> [Recorded information]
(** * The RouterOS reply receiver ([dist/connector/Receiver.js])

    A shallow embedding of the [Receiver] class: the length-prefix decoder
    [decodeLength], the chunk loop of [processRawData], the sentence pump
    [processSentence] and the tag dispatcher [sendTagData], followed by the
    properties of the streaming decoder that were checked against it. *)

From Stdlib Require Import ZArith List Lia Bool String Ascii.
From stdpp Require Import base option list gmap.
Import ListNotations.

Local Open Scope Z_scope.

(** ** JavaScript values

    The numbers the receiver computes with are byte values, buffer lengths
    and the results of [&], [<<] and [+] on them.  Reading a [Buffer] past its
    end gives [undefined], and arithmetic on [undefined] gives [NaN], so both
    are values of the model. *)

Inductive jsval : Type :=
| JNum (z : Z)
| JNaN
| JUndefined.

Module JS.

(** [ToInt32] of ECMAScript: [NaN] and [undefined] become [0], a number is
    wrapped into the signed 32-bit range. *)
Definition ToInt32 (v : jsval) : Z :=
  match v with
  | JNum z => (z + 2 ^ 31) mod 2 ^ 32 - 2 ^ 31
  | JNaN | JUndefined => 0
  end.

(** [a & b] *)
Definition and (a b : jsval) : jsval :=
  JNum (Z.land (ToInt32 a) (ToInt32 b)).

(** [a << k], for a literal shift count [k] *)
Definition shl (a : jsval) (k : Z) : jsval :=
  JNum (ToInt32 (JNum (Z.shiftl (ToInt32 a) k))).

(** [a + b] on numbers; [undefined] is converted to [NaN]. *)
Definition add (a b : jsval) : jsval :=
  match a, b with
  | JNum x, JNum y => JNum (x + y)
  | _, _ => JNaN
  end.

(** [a - b] *)
Definition sub (a b : jsval) : jsval :=
  match a, b with
  | JNum x, JNum y => JNum (x - y)
  | _, _ => JNaN
  end.

(** [a === b] *)
Definition seq (a b : jsval) : bool :=
  match a, b with
  | JNum x, JNum y => x =? y
  | JUndefined, JUndefined => true
  | _, _ => false
  end.

(** [a > b] and [a <= b]: every comparison with [NaN] is false. *)
Definition gt (a b : jsval) : bool :=
  match a, b with
  | JNum x, JNum y => y <? x
  | _, _ => false
  end.

Definition le (a b : jsval) : bool :=
  match a, b with
  | JNum x, JNum y => x <=? y
  | _, _ => false
  end.

(** Truthiness of a number: [0], [NaN] and [undefined] are falsy. *)
Definition truthy (v : jsval) : bool :=
  match v with
  | JNum z => negb (z =? 0)
  | JNaN | JUndefined => false
  end.

End JS.

(** ** Buffers and strings

    A [Buffer] is the list of its bytes ([0 <= b < 256]); a JavaScript string
    is the list of its UTF-16 code units. *)

Abbreviation buffer := (list Z).
Abbreviation jsstring := (list Z).

Definition is_byte (b : Z) : Prop := 0 <= b < 256.

(** [data[i]] *)
Definition index (data : buffer) (i : nat) : jsval :=
  match data !! i with
  | Some b => JNum b
  | None => JUndefined
  end.

(** [data.length] *)
Definition buf_length (data : buffer) : jsval := JNum (Z.of_nat (length data)).

(** [data.slice(start)]: a [NaN] start counts as [0], a negative one counts
    from the end of the buffer. *)
Definition slice_from (start : jsval) (data : buffer) : buffer :=
  match start with
  | JNum d =>
      if d <? 0 then drop (Z.to_nat (Z.of_nat (length data) + d)) data
      else if Z.of_nat (length data) <=? d then []
      else drop (Z.to_nat d) data
  | JNaN | JUndefined => data
  end.

(** [data.slice(0, stop)] *)
Definition slice_to (stop : jsval) (data : buffer) : buffer :=
  match stop with
  | JNum d =>
      if d <? 0 then take (Z.to_nat (Z.of_nat (length data) + d)) data
      else if Z.of_nat (length data) <=? d then data
      else take (Z.to_nat d) data
  | JNaN => []
  | JUndefined => data
  end.

(** [const nullBuffer = Buffer.from([0x00])] *)
Definition nullBuffer : buffer := [0].

(** [data.equals(other)] *)
Definition buf_equals (data other : buffer) : bool := bool_decide (data = other).

(** A string literal of the source, as code units. *)
Fixpoint str (s : string) : jsstring :=
  match s with
  | EmptyString => []
  | String c s' => Z.of_nat (nat_of_ascii c) :: str s'
  end.

(** [s === t] on strings *)
Definition str_eq (s t : jsstring) : bool := bool_decide (s = t).

(** [/^prefix/.test(s)] for a literal prefix *)
Fixpoint starts_with (prefix s : jsstring) : bool :=
  match prefix, s with
  | [], _ => true
  | _ :: _, [] => false
  | p :: prefix', c :: s' => (p =? c) && starts_with prefix' s'
  end.

(** [s.substring(n)] *)
Definition substring (n : nat) (s : jsstring) : jsstring := drop n s.

(** The table of the [win1252] codec of iconv-lite (an external dependency):
    bytes below [0x80] and from [0xA0] on decode to the code point of the
    same number, the block [0x80..0x9F] to the Windows-1252 characters, and
    the five unassigned bytes to U+FFFD. *)
Definition win1252 (b : Z) : Z :=
  if (b <? 128) || (160 <=? b) then b
  else
    nth (Z.to_nat (b - 128))
      [ 0x20AC; 0xFFFD; 0x201A; 0x0192; 0x201E; 0x2026; 0x2020; 0x2021;
        0x02C6; 0x2030; 0x0160; 0x2039; 0x0152; 0xFFFD; 0x017D; 0xFFFD;
        0xFFFD; 0x2018; 0x2019; 0x201C; 0x201D; 0x2022; 0x2013; 0x2014;
        0x02DC; 0x2122; 0x0161; 0x203A; 0x0153; 0xFFFD; 0x017E; 0x0178 ]
      0xFFFD.

(** [iconv.decode(data, "win1252")] *)
Definition iconv_decode (data : buffer) : jsstring := map win1252 data.

(** ** The receiver *)

(** [ISentence] *)
Record ISentence : Type := mkSentence {
  sentence : jsstring;
  hadMore : bool;
}.

(** What a call of a consumer callback does, as far as the receiver can
    tell: it returns, or it throws.  A callback is taken to leave the
    receiver alone: it does not call [read], [stop] or [processRawData]. *)
Inductive outcome : Type := Returns | Throws.

(** [IReadCallback] *)
Record IReadCallback : Type := mkReadCallback {
  name : jsstring;
  callback : list jsstring -> outcome;
}.

(** What the receiver does to the outside world: a call of a tag's callback
    with a packet, an event emitted on the socket, and the two messages of
    the [error] log of [sendTagData].  (The [info] messages are left out.) *)
Inductive effect : Type :=
| Called (tag : jsstring) (packet : list jsstring)
| Emitted (event : jsstring)
| CallbackError (tag : jsstring)
| UnregisteredTag (tag : jsstring).

(** The fields of the class.  [currentTag] and [lengthDescriptorSegment] are
    [null] or a value; [trace] stands for the socket, the callbacks and the
    error log: the effects so far, oldest first. *)
Record Receiver : Type := mkReceiver {
  tags : gmap jsstring IReadCallback;
  dataLength : jsval;
  sentencePipe : list ISentence;
  processingSentencePipe : bool;
  currentLine : jsstring;
  currentReply : jsstring;
  currentTag : option jsstring;
  currentPacket : list jsstring;
  lengthDescriptorSegment : option buffer;
  trace : list effect;
}.

(** [new Receiver(socket)] *)
Definition new_Receiver : Receiver :=
  {| tags := empty; dataLength := JNum 0; sentencePipe := [];
     processingSentencePipe := false; currentLine := []; currentReply := [];
     currentTag := None; currentPacket := [];
     lengthDescriptorSegment := None; trace := [] |}.

(** Assignments to one field. *)
Definition set_tags (v : gmap jsstring IReadCallback) (r : Receiver) : Receiver :=
  mkReceiver v (dataLength r) (sentencePipe r) (processingSentencePipe r)
    (currentLine r) (currentReply r) (currentTag r) (currentPacket r)
    (lengthDescriptorSegment r) (trace r).

Definition set_dataLength (v : jsval) (r : Receiver) : Receiver :=
  mkReceiver (tags r) v (sentencePipe r) (processingSentencePipe r)
    (currentLine r) (currentReply r) (currentTag r) (currentPacket r)
    (lengthDescriptorSegment r) (trace r).
(** A Traktor collection: two tracks, the playlist [House] with both, and
    the two playlists that Traktor keeps last. *)
Definition traktor_entry (title file : string) : Element :=
  elem "ENTRY" [("TITLE", title)]
    [elem "LOCATION" [("DIR", "/:M/:"); ("FILE", file); ("VOLUME", "C:")] []].

Definition traktor_playlist (name : string) (keys : list string) : Element :=
  elem "NODE" [("TYPE", "PLAYLIST"); ("NAME", name)]
    [elem "PLAYLIST" [("ENTRIES", PyStr.of_nat (length keys)); ("TYPE", "LIST");
                      ("UUID", "6f1d")]
       (map (λ k, elem "ENTRY" []
                    [elem "PRIMARYKEY" [("TYPE", "TRACK"); ("KEY", k)] []])
            keys)].

Definition traktor_doc : Element :=
  elem "NML" [("VERSION", "19")]
    [elem "HEAD" [] [];
     elem "COLLECTION" [("ENTRIES", "2")]
       [traktor_entry "A" "a.mp3"; traktor_entry "B" "b.mp3"];
     elem "PLAYLISTS" []
       [elem "NODE" [("TYPE", "FOLDER"); ("NAME", "$ROOT")]
          [elem "SUBNODES" [("COUNT", "3")]
             [traktor_playlist "House" ["C:/:M/:a.mp3"; "C:/:M/:b.mp3"];
              traktor_playlist "_LOOPS" [];
              traktor_playlist "_RECORDINGS" []]]]].


(** A RecordBox collection with the same two files and one playlist. *)
Definition recordbox_track (id name location : string) : Element :=
  elem "TRACK" [("TrackID", id); ("Name", name); ("Location", location);
                ("Size", "1000")] [].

> [Instructions for the task]
An exact copy of the data is needed, running from its first line through the line that holds "JUndefined => true", and nothing beyond that.

> [Answer to this exercise]
(** * The RouterOS reply receiver ([dist/connector/Receiver.js])

    A shallow embedding of the [Receiver] class: the length-prefix decoder
    [decodeLength], the chunk loop of [processRawData], the sentence pump
    [processSentence] and the tag dispatcher [sendTagData], followed by the
    properties of the streaming decoder that were checked against it. *)

From Stdlib Require Import ZArith List Lia Bool String Ascii.
From stdpp Require Import base option list gmap.
Import ListNotations.

Local Open Scope Z_scope.

(** ** JavaScript values

    The numbers the receiver computes with are byte values, buffer lengths
    and the results of [&], [<<] and [+] on them.  Reading a [Buffer] past its
    end gives [undefined], and arithmetic on [undefined] gives [NaN], so both
    are values of the model. *)

Inductive jsval : Type :=
| JNum (z : Z)
| JNaN
| JUndefined.

Module JS.

(** [ToInt32] of ECMAScript: [NaN] and [undefined] become [0], a number is
    wrapped into the signed 32-bit range. *)
Definition ToInt32 (v : jsval) : Z :=
  match v with
  | JNum z => (z + 2 ^ 31) mod 2 ^ 32 - 2 ^ 31
  | JNaN | JUndefined => 0
  end.

(** [a & b] *)
Definition and (a b : jsval) : jsval :=
  JNum (Z.land (ToInt32 a) (ToInt32 b)).

(** [a << k], for a literal shift count [k] *)
Definition shl (a : jsval) (k : Z) : jsval :=
  JNum (ToInt32 (JNum (Z.shiftl (ToInt32 a) k))).

(** [a + b] on numbers; [undefined] is converted to [NaN]. *)
Definition add (a b : jsval) : jsval :=
  match a, b with
  | JNum x, JNum y => JNum (x + y)
  | _, _ => JNaN
  end.

(** [a - b] *)
Definition sub (a b : jsval) : jsval :=
  match a, b with
  | JNum x, JNum y => JNum (x - y)
  | _, _ => JNaN
  end.

(** [a === b] *)
Definition seq (a b : jsval) : bool :=
  match a, b with
  | JNum x, JNum y => x =? y
  | JUndefined, JUndefined => true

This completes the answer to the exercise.